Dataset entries
(* ===== verification/PorcupineSpec.v ===== *)
(** * What the linearizability checker decides

    The specification of [porcupine/checker.go]: when a list of call and return
    entries is a complete history ([wf_history]), when one operation precedes
    another in it ([precedes]), and when the history is linearizable for a model
    ([linearizable]): there is an order of all operations that the model can
    execute and that respects precedence.

    [completes L s] is the same from a point of the search: the operations [L]
    are done, the model is in state [s], and the rest can be completed
    ([linearizable_completes]).  [CheckableModel] is what the checker relies on
    of a model: [Step] does not panic on the values of the history, and
    states that [Equal] identifies have the same futures. *)

From S2P Require Import Prelude Bitset Porcupine PorcupineList.

(** [Step] returns on a call value and a return value that belong together
    ([typed]), and [Equal] is a simulation for [Step]. *)
Class CheckableModel {V St} (M : Model V St) := {
  typed : V → V → Prop;
  model_eq : St → St → bool;
  Equal_is : Equal M = Some model_eq;
  Step_returns : ∀ s v w, typed v w → ∃ ok s', Step M s v w = Ret (ok, s');
  Equal_sound : ∀ s t v w s', model_eq s t = true → typed v w → Step M s v w = Ret (true, s') →
    ∃ t', Step M t v w = Ret (true, t') ∧ model_eq s' t' = true
}.

Lemma lookup_key_inj {A B} (f : A → B) (P : A → Prop) `{!∀ x, Decision (P x)} (l : list A)
    (a b : nat) x y :
  NoDup (f <$> filter P l) → l !! a = Some x → l !! b = Some y → P x → P y → f x = f y → a = b.
Proof.
  revert a b. induction l as [|z l IH]; intros a b Hnd Ha Hb Px Py Hf; [done|].
  assert (Hz : ∀ w, w ∈ l → P w → P z → f z = f w → False).
  { intros w Hw Pw Pz Hzw. rewrite filter_cons_True in Hnd by done.
    apply NoDup_cons in Hnd as [Hn _]. apply Hn, list_elem_of_fmap. exists w.
    by rewrite list_elem_of_filter. }
  destruct a as [|a], b as [|b]; simpl in *; simplify_eq.
  - done.
  - exfalso. eapply Hz; eauto using list_elem_of_lookup_2.
  - exfalso. eapply Hz; eauto using list_elem_of_lookup_2.
  - f_equal. apply IH; try done. destruct (decide (P z)).
    + rewrite filter_cons_True in Hnd by done. by apply NoDup_cons in Hnd as [_ ?].
    + by rewrite filter_cons_False in Hnd.
Qed.

Section spec.
Context {V St : Type} (M : Model V St) (E : list (entry V)).
Implicit Types (i j : Z) (L : gset Z) (s : St) (v w : V).

(** The ids of the entries of one kind. *)
Definition ids_of (k : entryKind) : list Z := e_id <$> filter (λ e, e_kind e = k) E.

(** The ids of the operations. *)
Definition op_ids : list Z := ids_of callEntry.

(** [n] operations with ids below [n], each called once and returned once, the
    call first. *)
Record wf_history (n : nat) : Prop := {
  wf_calls : ids_of callEntry ≡ₚ seqZ 0 (Z.of_nat n);
  wf_returns : ids_of returnEntry ≡ₚ seqZ 0 (Z.of_nat n);
  wf_order : ∀ a b e f, E !! a = Some e → E !! b = Some f →
    e_kind e = callEntry → e_kind f = returnEntry → e_id e = e_id f → (a < b)%nat
}.

Definition called i v : Prop := ∃ e, e ∈ E ∧ e_kind e = callEntry ∧ e_id e = i ∧ e_value e = v.
Definition returned i v : Prop := ∃ e, e ∈ E ∧ e_kind e = returnEntry ∧ e_id e = i ∧ e_value e = v.

(** Operation [i] returned before operation [j] was called. *)
Definition precedes i j : Prop :=
  ∃ a b e f, E !! a = Some e ∧ E !! b = Some f ∧ (a < b)%nat ∧
    e_kind e = returnEntry ∧ e_id e = i ∧ e_kind f = callEntry ∧ e_id f = j.

(** The model executes operation [i], with the result the history has. *)
Definition op_step s i s' : Prop :=
  ∃ v w, called i v ∧ returned i w ∧ Step M s v w = Ret (true, s').

Inductive runs : St → list Z → St → Prop :=
| runs_nil s : runs s [] s
| runs_cons s i s1 σ s2 : op_step s i s1 → runs s1 σ s2 → runs s (i :: σ) s2.

Definition linearizable : Prop :=
  ∃ σ s, σ ≡ₚ op_ids ∧ runs (Init M) σ s ∧
    ∀ a b i j, σ !! a = Some i → σ !! b = Some j → precedes i j → (a < b)%nat.

(** A sequence of operations that starts a linearization: the model executes
    it, and what precedes one of its operations comes earlier in it. *)
Definition partial_linearization (σ : list Z) : Prop :=
  NoDup σ ∧ (∀ i, i ∈ σ → i ∈ op_ids) ∧ (∃ s, runs (Init M) σ s) ∧
  ∀ b j i, σ !! b = Some j → precedes i j → ∃ a, (a < b)%nat ∧ σ !! a = Some i.

(** An operation that may come next when [L] are done. *)
Definition candidate L j : Prop := j ∈ op_ids ∧ j ∉ L ∧ ∀ i, precedes i j → i ∈ L.

Inductive completes : gset Z → St → Prop :=
| completes_done L s : (∀ i, i ∈ op_ids → i ∈ L) → completes L s
| completes_step L s j s' :
    candidate L j → op_step s j s' → completes ({[j]} ∪ L) s' → completes L s.

(** The rest of a linearization, from [L] and [s]. *)
Definition rest_from L s (σ : list Z) : Prop :=
  NoDup σ ∧ (∀ i, i ∈ σ ↔ i ∈ op_ids ∧ i ∉ L) ∧ (∃ s', runs s σ s') ∧
  ∀ a b i j, σ !! a = Some i → σ !! b = Some j → precedes i j → (a < b)%nat.

Lemma completes_rest L s : completes L s → ∃ σ, rest_from L s σ.
Proof.
  induction 1 as [L s Hall | L s j s' (Hj & HjL & Hpre) Hst _ (σ & Hnd & Hin & [s2 Hr] & Hord)].
  - exists []. split_and!; [constructor| |eexists; constructor|done].
    intros i. split; [by intros ?%elem_of_nil|]. intros [Hi Hni]. by destruct Hni; apply Hall.
  - exists (j :: σ). split_and!.
    + constructor; [|done]. rewrite Hin. set_solver.
    + intros i. rewrite elem_of_cons, Hin. destruct (decide (i = j)) as [->|]; set_solver.
    + exists s2. by econstructor.
    + intros [|a] [|b] i k Ha Hb Hp; simpl in *; try lia.
      * simplify_eq. apply Hpre in Hp. done.
      * simplify_eq. apply list_elem_of_lookup_2, Hin in Ha. apply Hpre in Hp. set_solver.
      * apply -> Nat.succ_lt_mono. by eapply Hord.
Qed.

Section wf.
Context (n : nat) (Hwf : wf_history n).

Lemma elem_of_history_ids i : i ∈ op_ids ↔ 0 ≤ i < Z.of_nat n.
Proof. unfold op_ids. rewrite (wf_calls n Hwf), elem_of_seqZ. lia. Qed.

Lemma NoDup_op_ids : NoDup op_ids.
Proof. unfold op_ids. rewrite (wf_calls n Hwf). apply NoDup_seqZ. Qed.

Lemma elem_of_ids_of k i : i ∈ ids_of k ↔ 0 ≤ i < Z.of_nat n.
Proof.
  destruct k; [apply elem_of_history_ids|]. rewrite (wf_returns n Hwf), elem_of_seqZ. lia.
Qed.

Lemma id_range e : e ∈ E → 0 ≤ e_id e < Z.of_nat n.
Proof.
  intros He. apply (elem_of_ids_of (e_kind e)), list_elem_of_fmap.
  exists e. by rewrite list_elem_of_filter.
Qed.

Lemma length_history : length E = (2 * n)%nat.
Proof.
  assert (Hlen : ∀ l : list (entry V), length l =
      (length (filter (λ e, e_kind e = callEntry) l) +
       length (filter (λ e, e_kind e = returnEntry) l))%nat).
  { induction l as [|x l IH]; [done|]. rewrite !filter_cons. destruct (e_kind x); simpl; lia. }
  assert (Hcount : ∀ k, length (filter (λ e, e_kind e = k) E) = n).
  { intros k. rewrite <- (length_fmap e_id). fold (ids_of k).
    assert (ids_of k ≡ₚ seqZ 0 (Z.of_nat n)) as -> by (destruct k; apply Hwf).
    rewrite length_seqZ. lia. }
  rewrite (Hlen E), !Hcount. lia.
Qed.

Lemma precedes_ids i j : precedes i j → i ∈ op_ids ∧ j ∈ op_ids.
Proof.
  intros (a & b & e & f & Ha & Hb & _ & _ & <- & _ & <-).
  by split; apply elem_of_history_ids, id_range; eapply list_elem_of_lookup_2.
Qed.

Lemma rest_completes σ L s : rest_from L s σ → completes L s.
Proof.
  revert L s. induction σ as [|j σ IH]; intros L s (Hnd & Hin & [s2 Hr] & Hord).
  - apply completes_done. intros i Hi. destruct (decide (i ∈ L)) as [|Hni]; [done|].
    pose proof (proj2 (Hin i) (conj Hi Hni)) as Hn. by apply elem_of_nil in Hn.
  - apply NoDup_cons in Hnd as [Hj Hnd]. inversion Hr as [|? ? s1 ? ? Hst Hr1]; subst.
    assert (Hjin : j ∈ op_ids ∧ j ∉ L) by (apply Hin; set_solver).
    apply completes_step with j s1; [|done|].
    + split_and!; [apply Hjin..|]. intros i Hp. destruct (decide (i ∈ L)) as [|Hni]; [done|].
      assert (Hi : i ∈ j :: σ) by (apply Hin; split; [by apply (precedes_ids i j)|done]).
      apply list_elem_of_lookup_1 in Hi as [a Ha].
      by pose proof (Hord a O i j Ha eq_refl Hp) as ?%Nat.nlt_0_r.
    + apply IH. split_and!; [done| |eauto|].
      * intros i. destruct (Hin i) as [H1 H2]. split.
        -- intros Hi. destruct H1 as [? ?]; [set_solver|].
           split; [done|]. rewrite not_elem_of_union, not_elem_of_singleton.
           split; [|done]. by intros ->.
        -- intros [Hi Hni]. assert (i ∈ j :: σ) by (apply Hin; set_solver). set_solver.
      * intros a b i k Ha Hb Hp. apply Nat.succ_lt_mono. by apply (Hord (S a) (S b) i k).
Qed.

(** The search form of linearizability. *)
Lemma linearizable_completes : linearizable ↔ completes ∅ (Init M).
Proof.
  split.
  - intros (σ & s & Hp & Hr & Hord). apply rest_completes with σ.
    split_and!; [|by setoid_rewrite Hp; set_solver|eauto|done].
    rewrite Hp. apply NoDup_op_ids.
  - intros (σ & Hnd & Hin & [s' Hr] & Hord)%completes_rest. exists σ, s'.
    split_and!; [|done..]. apply NoDup_Permutation; [done|apply NoDup_op_ids|].
    set_solver.
Qed.

Lemma called_exists i : i ∈ op_ids → ∃ v, called i v.
Proof.
  intros (e & -> & [Hk He]%list_elem_of_filter)%list_elem_of_fmap. exists (e_value e), e. done.
Qed.

(** ** Entries by pointer

    [R] is the history backwards: the entry whose node has pointer [p] is
    [R !! p], and earlier entries have larger pointers. *)
Abbreviation R := (reverse E).

Lemma lookup_rev a : (a < length E)%nat → R !! a = E !! (length E - S a)%nat.
Proof. apply reverse_lookup. Qed.

Lemma lookup_rev_Some p e :
  R !! p = Some e ↔ (p < length E)%nat ∧ E !! (length E - S p)%nat = Some e.
Proof.
  split.
  - intros Hp. pose proof (lookup_lt_Some _ _ _ Hp) as Hlt. rewrite length_reverse in Hlt.
    by rewrite lookup_rev in Hp.
  - intros [Hlt Hp]. by rewrite lookup_rev.
Qed.

Lemma elem_of_rev_lookup p e : R !! p = Some e → e ∈ E.
Proof. intros [_ Hp]%lookup_rev_Some. by eapply list_elem_of_lookup_2. Qed.

Lemma rev_lookup_of e : e ∈ E → ∃ p, R !! p = Some e.
Proof.
  intros [a Ha]%list_elem_of_lookup_1. exists (length E - S a)%nat.
  pose proof (lookup_lt_Some _ _ _ Ha). apply lookup_rev_Some. split; [lia|].
  by replace (length E - S (length E - S a))%nat with a by lia.
Qed.

Lemma precedes_ptr i j :
  precedes i j ↔ ∃ p q e f, R !! p = Some e ∧ R !! q = Some f ∧ (q < p)%nat ∧
    e_kind e = returnEntry ∧ e_id e = i ∧ e_kind f = callEntry ∧ e_id f = j.
Proof.
  split.
  - intros (a & b & e & f & Ha & Hb & Hlt & ?).
    pose proof (lookup_lt_Some _ _ _ Ha). pose proof (lookup_lt_Some _ _ _ Hb).
    exists (length E - S a)%nat, (length E - S b)%nat, e, f.
    rewrite !lookup_rev_Some.
    replace (length E - S (length E - S a))%nat with a by lia.
    replace (length E - S (length E - S b))%nat with b by lia.
    split_and!; (done || lia || naive_solver).
  - intros (p & q & e & f & [? Hp]%lookup_rev_Some & [? Hq]%lookup_rev_Some & Hlt & ?).
    exists (length E - S p)%nat, (length E - S q)%nat, e, f.
    split_and!; (done || lia || naive_solver).
Qed.

(** One call and one return per operation. *)
Lemma NoDup_ids k : NoDup (ids_of k).
Proof.
  destruct k; [apply NoDup_op_ids|]. rewrite (wf_returns n Hwf). apply NoDup_seqZ.
Qed.

Lemma same_ptr p q e f :
  R !! p = Some e → R !! q = Some f → e_kind e = e_kind f → e_id e = e_id f → p = q.
Proof.
  intros [Hp He]%lookup_rev_Some [Hq Hf]%lookup_rev_Some Hk Hi.
  enough (length E - S p = length E - S q)%nat by lia.
  eapply (lookup_key_inj e_id (λ x, e_kind x = e_kind e) E); eauto. apply NoDup_ids.
Qed.

(** The return of a call comes later in the history. *)
Lemma call_return_ptr p e :
  R !! p = Some e → e_kind e = callEntry →
  ∃ m f, R !! m = Some f ∧ e_kind f = returnEntry ∧ e_id f = e_id e ∧ (m < p)%nat.
Proof.
  intros Hp Hk. pose proof (id_range e (elem_of_rev_lookup _ _ Hp)) as Hr.
  apply (elem_of_ids_of returnEntry) in Hr.
  apply list_elem_of_fmap in Hr as (f & Hid & [Hkf Hf]%list_elem_of_filter).
  destruct (rev_lookup_of f Hf) as [m Hm]. exists m, f. split_and!; try done.
  apply lookup_rev_Some in Hp as [? Hp]. apply lookup_rev_Some in Hm as [? Hm].
  pose proof (wf_order n Hwf _ _ _ _ Hp Hm Hk Hkf Hid). lia.
Qed.

(** The pointer the list stores with a call is that of its return. *)
Lemma match_of_call p e :
  R !! p = Some e → e_kind e = callEntry →
  ∃ m f, match_map (take p R) !! e_id e = Some m ∧ R !! m = Some f ∧
    e_kind f = returnEntry ∧ e_id f = e_id e ∧ (m < p)%nat.
Proof.
  intros Hp Hk. destruct (call_return_ptr p e Hp Hk) as (m & f & Hm & Hkf & Hid & Hlt).
  destruct (match_map_is_Some (take p R) f) as [m' Hm']; [|done|].
  { apply list_elem_of_lookup_2 with m. by rewrite lookup_take_lt. }
  rewrite Hid in Hm'. exists m', f. split; [done|].
  apply match_map_Some in Hm' as (f' & Hf' & Hkf' & Hid').
  apply lookup_take_Some in Hf' as [Hf' Hlt'].
  assert (m' = m) as -> by (eapply same_ptr; eauto; congruence). done.
Qed.
End wf.
End spec.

• Activity: If a line falls between the first line of the entries and the line containing "Hzw. rewrite filter_cons_True in Hnd by done.", or is one of those two, restate it word for word; leave all other lines out.

• Result for this exercise:
(* ===== verification/PorcupineSpec.v ===== *)
(** * What the linearizability checker decides

    The specification of [porcupine/checker.go]: when a list of call and return
    entries is a complete history ([wf_history]), when one operation precedes
    another in it ([precedes]), and when the history is linearizable for a model
    ([linearizable]): there is an order of all operations that the model can
    execute and that respects precedence.

    [completes L s] is the same from a point of the search: the operations [L]
    are done, the model is in state [s], and the rest can be completed
    ([linearizable_completes]).  [CheckableModel] is what the checker relies on
    of a model: [Step] does not panic on the values of the history, and
    states that [Equal] identifies have the same futures. *)

From S2P Require Import Prelude Bitset Porcupine PorcupineList.

(** [Step] returns on a call value and a return value that belong together
    ([typed]), and [Equal] is a simulation for [Step]. *)
Class CheckableModel {V St} (M : Model V St) := {
  typed : V → V → Prop;
  model_eq : St → St → bool;
  Equal_is : Equal M = Some model_eq;
  Step_returns : ∀ s v w, typed v w → ∃ ok s', Step M s v w = Ret (ok, s');
  Equal_sound : ∀ s t v w s', model_eq s t = true → typed v w → Step M s v w = Ret (true, s') →
    ∃ t', Step M t v w = Ret (true, t') ∧ model_eq s' t' = true
}.

Lemma lookup_key_inj {A B} (f : A → B) (P : A → Prop) `{!∀ x, Decision (P x)} (l : list A)
    (a b : nat) x y :
  NoDup (f <$> filter P l) → l !! a = Some x → l !! b = Some y → P x → P y → f x = f y → a = b.
Proof.
  revert a b. induction l as [|z l IH]; intros a b Hnd Ha Hb Px Py Hf; [done|].
  assert (Hz : ∀ w, w ∈ l → P w → P z → f z = f w → False).
  { intros w Hw Pw Pz Hzw. rewrite filter_cons_True in Hnd by done.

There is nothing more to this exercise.